You are viewing a plain text version of this content. The canonical link for it is here.

Posted to user@hbase.apache.org by sdnetwork <sd...@gmail.com> on 2012/04/04 13:41:12 UTC

hbase map/reduce questions

Hello,

I started working with hadoop / HBase and I have a question about the
distribution of map / reduce on a htable through the different nodes of the
cluster.

If I understand the map is subdivided by region (TableInputFormat) and each
map are executed on the node taht containing the region.

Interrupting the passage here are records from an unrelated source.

(* ===== verification/MeiAmt.v ===== *)
(** * The AMT version tool: Documentation/misc-devices/mei/mei-amt-version.c

    The tool connects to the management engine through /dev/mei, asks for the
    code versions, checks the answer and prints it.  The state is [struct
    amt_host_if] with its embedded [struct mei]; the response block and the copied
    [struct amt_code_versions] are byte arrays, read little-endian at the offsets of
    the packed structures; an access outside of them is a [Crash].  Messages on
    standard error are left out; [size_t] has 64 bits. *)

From S2P Require Import Prelude Posix CArray Resources.

Module Mei.

Open Scope Z_scope.

(** ** Data *)

Record mei : Type := Mei {
  guid : list Z; m_initialized : bool; verbose : bool; buf_size : Z; prot_ver : Z; fd : Z
}.

Record amt_host_if : Type := Amt { mei_cl : mei; send_timeout : Z; initialized : bool }.

Definition set_fd x m := Mei (guid m) (m_initialized m) (verbose m) (buf_size m) (prot_ver m) x.
Definition set_verbose x m := Mei (guid m) (m_initialized m) x (buf_size m) (prot_ver m) (fd m).
Definition set_client g m := Mei g true (verbose m) (buf_size m) (prot_ver m) (fd m).
Definition set_properties b p m := Mei (guid m) (m_initialized m) (verbose m) b p (fd m).
Definition on_mei (f : mei -> mei) (a : amt_host_if) : amt_host_if :=
  Amt (f (mei_cl a)) (send_timeout a) (initialized a).

(** What the tool prints on standard output. *)
Inductive message : Type :=
| Disabled
| Enabled
| Version (description version : list Z)
| ErrorOccurred.

Inductive call : Type :=
| Open
| Close (fd : Z)
| Connect (fd : Z) (uuid : list Z)
| Read (fd len : Z)
| Write (fd : Z) (buf : list Z)
| Select (nfds fd tv_sec tv_usec : Z)
| Malloc (size : Z)
| Free (p : Z)
| Printf (m : message).

Definition AMT_MAJOR_VERSION := 1.
Definition AMT_MINOR_VERSION := 1.
Definition AMT_STATUS_SUCCESS := 0x0.
Definition AMT_STATUS_INTERNAL_ERROR := 0x1.
Definition AMT_STATUS_HOST_IF_EMPTY_RESPONSE := 0x4000.
Definition AMT_STATUS_SDK_RESOURCES := 0x1004.
Definition AMT_BIOS_VERSION_LEN := 65.
Definition AMT_VERSIONS_NUMBER := 50.
Definition AMT_UNICODE_STRING_LEN := 20.

(** Sizes and offsets of the packed structures. *)
Definition sizeof_version_type : Z := 2 * (2 + AMT_UNICODE_STRING_LEN).
Definition off_versions : Z := AMT_BIOS_VERSION_LEN + 4.
Definition sizeof_code_versions : Z := off_versions + AMT_VERSIONS_NUMBER * sizeof_version_type.
Definition sizeof_msg_header : Z := 12.
Definition sizeof_resp_header : Z := 16.

Definition MEI_IAMTHIF : list Z :=
  le_bytes 4 0x12f80028 ++ le_bytes 2 0xb4b7 ++ le_bytes 2 0x4b2d ++
  [0xac; 0xa8; 0x46; 0xe0; 0xff; 0x65; 0x81; 0x4c].

Definition AMT_HOST_IF_CODE_VERSIONS_REQUEST := 0x0400001A.
Definition AMT_HOST_IF_CODE_VERSIONS_RESPONSE := 0x0480001A.

Definition msg_header (major minor reserved command length : Z) : list Z :=
  [major; minor] ++ le_bytes 2 reserved ++ le_bytes 4 command ++ le_bytes 4 length.

Definition CODE_VERSION_REQ : list Z :=
  msg_header AMT_MAJOR_VERSION AMT_MINOR_VERSION 0 AMT_HOST_IF_CODE_VERSIONS_REQUEST 0.

(** ** Memory *)

Open Scope out_scope.

(** What [read] leaves in the buffer. *)
Definition read_into (buf : list Z) (a : ans) : list Z :=
  if ret a <? 0 then buf
  else let got := ztake (zlen buf) (ztake (ret a) (data a)) in got ++ zdrop (zlen got) buf.

(** ** Verification of the response *)

(** [versions[i]] of the response, which follows its header. *)
Definition resp_version (i : Z) : Z := sizeof_resp_header + off_versions + i * sizeof_version_type.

But a row is always stored on a single region so if I implements a custom
org.apache.hadoop.mapreduce.InputFormat  that split a row and one column
family in parameter, the job will be executed on a single node regardless
the number of column qualifier?

if this is true i must change my data schema. or maybe i can manually
distribute the job through the cluster.

I can not find documentation that clearly explains how the map are
distributed across the cluster.
maybe somebody have it ?

thanks in advance.
-- 
View this message in context: http://old.nabble.com/hbase-map-reduce-questions-tp33554779p33554779.html
Sent from the HBase User mailing list archive at Nabble.com.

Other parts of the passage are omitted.